- **YOUR INSTRUCTIONS**: Find the line with "Definition pool_task (fuel" in the entries below, then reproduce it and every line after it down to and including the line with "start_new_pre_connection_syn fuel cpu data", exactly.

- **SUPPLIED INFORMATION**:

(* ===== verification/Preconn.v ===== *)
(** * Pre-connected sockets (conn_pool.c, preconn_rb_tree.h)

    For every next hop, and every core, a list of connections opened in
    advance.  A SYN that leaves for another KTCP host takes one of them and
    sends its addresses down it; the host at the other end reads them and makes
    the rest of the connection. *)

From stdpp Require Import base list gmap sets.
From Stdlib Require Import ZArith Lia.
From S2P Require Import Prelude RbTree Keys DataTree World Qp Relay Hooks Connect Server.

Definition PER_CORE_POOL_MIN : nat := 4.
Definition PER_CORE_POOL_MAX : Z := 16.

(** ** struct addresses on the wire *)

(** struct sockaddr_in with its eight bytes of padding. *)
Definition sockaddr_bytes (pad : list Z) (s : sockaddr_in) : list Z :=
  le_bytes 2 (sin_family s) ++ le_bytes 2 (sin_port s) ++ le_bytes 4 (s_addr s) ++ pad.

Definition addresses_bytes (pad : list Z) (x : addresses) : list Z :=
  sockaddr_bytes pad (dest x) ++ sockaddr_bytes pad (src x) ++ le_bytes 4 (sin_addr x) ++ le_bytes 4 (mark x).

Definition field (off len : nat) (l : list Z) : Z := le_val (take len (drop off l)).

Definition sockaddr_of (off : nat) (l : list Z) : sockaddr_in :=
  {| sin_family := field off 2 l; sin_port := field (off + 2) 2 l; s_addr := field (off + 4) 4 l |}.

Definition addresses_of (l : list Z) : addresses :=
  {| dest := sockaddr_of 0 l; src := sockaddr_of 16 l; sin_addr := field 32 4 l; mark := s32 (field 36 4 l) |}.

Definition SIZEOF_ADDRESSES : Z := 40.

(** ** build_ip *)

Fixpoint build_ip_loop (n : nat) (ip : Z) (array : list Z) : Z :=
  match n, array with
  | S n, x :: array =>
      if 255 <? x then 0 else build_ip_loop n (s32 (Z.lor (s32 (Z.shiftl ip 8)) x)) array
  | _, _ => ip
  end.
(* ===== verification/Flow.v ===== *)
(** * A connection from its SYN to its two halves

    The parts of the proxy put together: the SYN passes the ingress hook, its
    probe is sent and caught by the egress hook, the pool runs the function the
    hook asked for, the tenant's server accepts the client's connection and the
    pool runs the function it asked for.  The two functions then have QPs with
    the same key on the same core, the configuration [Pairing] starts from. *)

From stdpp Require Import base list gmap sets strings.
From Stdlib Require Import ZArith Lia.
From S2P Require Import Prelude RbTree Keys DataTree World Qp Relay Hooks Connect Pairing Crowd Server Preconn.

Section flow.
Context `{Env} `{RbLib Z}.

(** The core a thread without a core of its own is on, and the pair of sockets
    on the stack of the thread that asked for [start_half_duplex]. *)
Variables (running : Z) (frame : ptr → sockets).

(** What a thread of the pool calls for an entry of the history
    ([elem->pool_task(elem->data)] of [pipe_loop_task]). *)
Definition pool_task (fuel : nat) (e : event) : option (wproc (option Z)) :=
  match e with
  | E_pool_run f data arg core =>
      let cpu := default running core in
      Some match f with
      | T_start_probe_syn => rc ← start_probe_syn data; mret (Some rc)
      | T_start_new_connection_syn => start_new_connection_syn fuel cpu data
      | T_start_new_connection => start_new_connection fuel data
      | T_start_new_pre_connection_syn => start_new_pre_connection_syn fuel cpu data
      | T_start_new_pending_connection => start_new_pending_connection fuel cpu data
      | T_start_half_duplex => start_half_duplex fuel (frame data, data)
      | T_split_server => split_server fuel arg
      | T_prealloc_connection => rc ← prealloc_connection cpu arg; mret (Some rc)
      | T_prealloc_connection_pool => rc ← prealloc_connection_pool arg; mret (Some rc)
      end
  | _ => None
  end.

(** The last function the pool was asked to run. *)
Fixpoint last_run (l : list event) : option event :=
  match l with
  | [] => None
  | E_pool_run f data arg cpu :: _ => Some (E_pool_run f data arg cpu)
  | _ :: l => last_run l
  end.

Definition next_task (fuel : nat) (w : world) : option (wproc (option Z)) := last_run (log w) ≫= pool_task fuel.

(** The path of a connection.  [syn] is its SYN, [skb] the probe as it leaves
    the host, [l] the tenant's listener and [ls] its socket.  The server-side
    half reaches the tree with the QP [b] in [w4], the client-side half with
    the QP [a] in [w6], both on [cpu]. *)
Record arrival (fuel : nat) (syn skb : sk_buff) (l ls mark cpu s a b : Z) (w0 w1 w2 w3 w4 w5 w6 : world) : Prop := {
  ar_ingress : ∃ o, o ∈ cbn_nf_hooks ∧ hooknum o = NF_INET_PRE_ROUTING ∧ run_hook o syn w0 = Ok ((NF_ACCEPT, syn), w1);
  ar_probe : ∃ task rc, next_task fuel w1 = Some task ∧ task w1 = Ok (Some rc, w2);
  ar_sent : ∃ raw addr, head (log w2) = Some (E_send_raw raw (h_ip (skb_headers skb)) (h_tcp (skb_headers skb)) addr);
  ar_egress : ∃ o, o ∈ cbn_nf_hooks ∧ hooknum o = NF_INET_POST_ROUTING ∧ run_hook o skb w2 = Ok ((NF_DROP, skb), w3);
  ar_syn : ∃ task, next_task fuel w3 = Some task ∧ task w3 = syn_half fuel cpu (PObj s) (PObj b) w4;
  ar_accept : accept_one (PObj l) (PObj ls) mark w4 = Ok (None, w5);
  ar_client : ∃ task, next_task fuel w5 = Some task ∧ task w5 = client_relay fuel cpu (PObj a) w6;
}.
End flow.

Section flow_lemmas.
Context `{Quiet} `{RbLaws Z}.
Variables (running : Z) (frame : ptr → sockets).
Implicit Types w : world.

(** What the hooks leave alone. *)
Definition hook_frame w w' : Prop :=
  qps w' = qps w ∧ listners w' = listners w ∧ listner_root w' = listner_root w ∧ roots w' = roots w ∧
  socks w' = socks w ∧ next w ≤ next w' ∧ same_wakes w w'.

- **REPLY TO THE EXERCISE**:
Definition pool_task (fuel : nat) (e : event) : option (wproc (option Z)) :=
  match e with
  | E_pool_run f data arg core =>
      let cpu := default running core in
      Some match f with
      | T_start_probe_syn => rc ← start_probe_syn data; mret (Some rc)
      | T_start_new_connection_syn => start_new_connection_syn fuel cpu data
      | T_start_new_connection => start_new_connection fuel data
      | T_start_new_pre_connection_syn => start_new_pre_connection_syn fuel cpu data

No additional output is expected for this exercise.